This is me now.
June 3, 2016 the day a stark new reality hit me in the face like a hot frying pan, I now have and will have for the rest of my life Rheumatoid Arthritis. At first I thought this can’t be me, not my life, but reality set in and in fact I would now live everyday waking day in some sort of chronic pain. I have been through the stages of grief, anger, hate, loneliness, depression, and so many other emotions that I still struggle with. I miss ME, the one who could clean the whole house and still be up for a hike. The woman that would get in her car and just go for the day. Everyday I miss me, the one thats still inside but my body refuses to let her out. I also go through the acceptance phase where I embrace and find a peace, those days do not come often yet they seem to be good days (weird huh?). With a family, bills, and just plain ole life demands I struggle to find acceptance of this damn disease. I struggle that I do not see my friends like I once did and that hurts, but my body just simple says not today (and believe me those days are more often than not). Even as I lay in bed typing this I have wanted so badly to get out of the house and just go to TJ Maxx to exchange something, I just have not felt up to it and have to work the next 5 days, so its rest and save energy to work and pay bills.
I started this journey thinking I will just tackle everything with natural supplements and diet. Almost a year later and every natural supplement, holistic way you can think of, and with many tears poured I gave into the medication plaquenil. Medication scares me to say the least. It took me years to be ok with taking an antidepressant, because see I also suffer from GAD and I have lived with anxiety/depression since I was 16 years old. With that being said it took me 10 months to say ok to the medicine for the RA. You know the crap that slowly starts to shut your immune system down, because your body is attacking your own body, yeah thats the crap I am taking now. Yes it is the “baby meds”, but to me it’s not at least not at this point in time.The really really crappy part is I don’t even know if it is working yet because it takes 3 to 6 months before showing improvement and there is a chance I will have to go to something stronger. So everyday I wake up and the pain is there some days its mild some days its hard to even move. I do have good days here and there where I get a glimpse of what I used to be, sometimes that makes me cry and sometimes it just makes me smile.
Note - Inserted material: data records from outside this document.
Definition room (id : Z) (s : St) : Prop := (written id s < 100)%nat.
Lemma room_rows id : of_rows (room id).
Proof. intros s s' (_ & E & _). unfold room, written. by rewrite E. Qed.

Lemma steady_message now id admin body : (1 <= char_count body <= 4000)%nat ->
  steady (fun s => admin = true \/ room id s) (stmt (CreateTicketMessage now id admin body)) (fun _ _ => True).
Proof.
  intros Hbody. apply steady_stmt; [intros s s' Hs [?|?]; [by left|right; by eapply room_rows]|].
  intros s s' m [Ht H1 H2 H3] Hroom. unfold CreateTicketMessage. destruct (negb _); [done|]. destruct (tickets s !! id) as [t|] eqn:Et; [|done].
  intros [= <- <-]. set (m := mkMessage _ _ _ _ _). pose proof (fresh_message s Ht) as Hn. split_and!; [split|split|done].
  - destruct Ht as [Ht Hm]. split; [exact Ht|]. intros i n. cbn. rewrite lookup_insert_Some. intros [[<- <-]|[_ H]].
    + split_and!; [done|lia|by exists t].
    + apply Hm in H as (? & ? & ?). split_and!; [done|lia|done].
  - exact H1.
  - intros i n. cbn. rewrite lookup_insert_Some. intros [[<- <-]|[_ H]]; [done|by eapply H2].
  - intros k. unfold written. cbn. rewrite (filter_perm _ _ _ (rows_insert _ _ m Hn)). cbn [List.filter]. specialize (H3 k). unfold written in H3.
    unfold from_user at 1. cbn. destruct (Z.eqb_spec id k) as [<-|]; [|done]. destruct admin; [done|]. cbn.
    destruct Hroom as [?|Hroom]; [done|]. unfold room, written in Hroom. lia.
  - cbn. lia.
  - intros k t' Hk _. exists t'. cbn in Hk. split_and!; try done. exists (if TicketID m =? k then [m] else []). by apply (thread_snoc s).
Qed.

Lemma steady_create now uid subject : (1 <= char_count subject <= 255)%nat ->
  steady (fun _ => True) (stmt (CreateTicket now uid subject)) (fun t => room (t_ID t)).
Proof.
  intros Hsub. apply steady_stmt; [done|]. intros s s' t' [Ht H1 H2 H3] _. unfold CreateTicket. destruct (negb _); [done|].
  destruct (users (db (world s)) !! uid) as [u|] eqn:Eu; [|done]. intros [= <- <-]. set (t := mkTicket _ _ _ _ _ _).
  pose proof (fresh_ticket s Ht) as Hn. split_and!; [split|split|].
  - apply tables_ticket; [done|done|lia|lia].
  - intros i v. cbn. rewrite lookup_insert_Some. intros [[<- <-]|[_ H]]; [|by eapply H1]. split; [by left|split; [done|by exists u]].
  - exact H2.
  - exact H3.
  - cbn. lia.
  - intros k v. cbn. intros Hk Hlt. rewrite lookup_insert_ne in Hk by lia. exists v. split_and!; try done. exists []. by rewrite app_nil_r.
  - unfold room, written. cbn. rewrite none_selected; [cbn; lia|].
    intros m [i Hi]%elem_rows. apply (proj2 Ht) in Hi as (_ & _ & [v Hv]). unfold from_user.
    destruct (Z.eqb_spec (TicketID m) (next_ticket s)) as [E|]; [|done]. congruence.
Qed.

Lemma steady_change now status id P : status = "open" \/ status = "closed" -> of_rows P ->
  steady P (stmt (change_ticket id (with_status now status))) (fun _ _ => True).
Proof.
  intros Hst HP. apply steady_stmt; [done|]. intros s s' t' [Ht H1 H2 H3] _. unfold change_ticket. destruct (tickets s !! id) as [t|] eqn:Et; [|done].
  intros [= <- <-]. destruct (proj1 Ht id t Et) as [Eid Hlt]. destruct (H1 id t Et) as (_ & Hsub & Hu). split_and!; [split|split|done].
  - apply (tables_ticket s id _ (next_ticket s)); [done|done|done|lia].
  - intros i v. cbn. rewrite lookup_insert_Some. intros [[<- <-]|[_ H]]; [|by eapply H1]. done.
  - exact H2.
  - exact H3.
  - cbn. lia.
  - intros k v. cbn. rewrite lookup_insert_Some. intros [[<- <-]|[_ H]] _.
    + exists t. split_and!; try done. exists []. by rewrite app_nil_r.
    + exists v. split_and!; try done. exists []. by rewrite app_nil_r.
Qed.

(** *** Handlers *)

Lemma steady_weaken {E A} P P' (m : eff St E A) (Q Q' : A -> St -> Prop) :
  steady P' m Q' -> (forall s, P s -> P' s) -> (forall a s, Q' a s -> Q a s) -> steady P m Q.
Proof. intros Hm HP HQ s Hs Hp. destruct (Hm s Hs (HP _ Hp)) as (? & ? & H). split_and!; eauto. Qed.

Lemma steady_read {A} (q : St -> result dberror A) : steady (fun _ => True) (query q) (fun _ _ => True).
Proof. by apply steady_query. Qed.

Lemma text_bounds v max b : ticketTextOK v max = Some b -> (1 <= char_count b <= max)%nat.
Proof. unfold ticketTextOK. destruct ((0 <? _)%nat) eqn:E1; [|done]. destruct ((_ <=? max)%nat) eqn:E2; [|done]. intros [= <-]. apply Nat.ltb_lt in E1. apply Nat.leb_le in E2. lia. Qed.

Lemma steady_render id identity P : of_rows P -> steady P (renderAdminTicket id identity) (fun _ _ => True).
Proof.
  intros HP s Hs Hp. destruct (steady_read (GetAdminTicketByID id (scopedAdminID identity)) s Hs I) as (H1 & H2 & _).
  unfold renderAdminTicket. destruct (query (GetAdminTicketByID _ _) s) as [s1 [row|e]]; cbn in H1, H2 |- *.
  - assert (steady (fun _ => True) (msgs ← query (ListTicketMessagesByTicketIDs [id]);
      mret (Some (toAdminTicketDTO row (Some (toTicketMessageDTOs msgs))))) (fun _ _ => True)) as Hl.
    { eapply steady_bind; [apply steady_read|]. intros. by apply steady_ret. }
    destruct (Hl s1 H1 I) as (? & ? & _). split_and!; [done|by eapply grows_trans|done].
  - destruct e; cbn; by split_and!.
Qed.

Lemma steady_insert now id body admin : (1 <= char_count body <= 4000)%nat ->
  steady (fun s => admin = true \/ room id s) (insertTicketMessage now id body admin) (fun _ _ => True).
Proof.
  intros Hb. eapply steady_bind; [by apply steady_message|]. intros m.
  eapply steady_bind; [by apply steady_change; [left|]|]. intros t. by apply steady_ret.
Qed.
The future, thats a scary place to look into, and YES I have heard a million times “just take one day at a time”. It’s not like I don’t tell myself that and honestly a lot of time I do just that. BUT there are days and thoughts that you sit and wonder what do my days look like 5, 10, 30 years from now. Will I live long enough to see my children get married, have a career, have grandkids. Will I have time to grow VERY old with my husband? Will I be able to travel and see things that I desire to see, will my “bucket list” (boy does that become a reality) get checked off? So many mind swirling unknown questions that only time can answer and I can only have faith and hope to make it that long. Don’t get me wrong I do stop and smell the roses probably more so now than ever. All I can tell you is that from my perspective this has been the most mentally, emotionally, and physically challenging obstacle I have ever been through and I am not one to give up. I take days off, BUT I will always find a way to pick up my sword and keep fighting. Quitting is NOT an option!!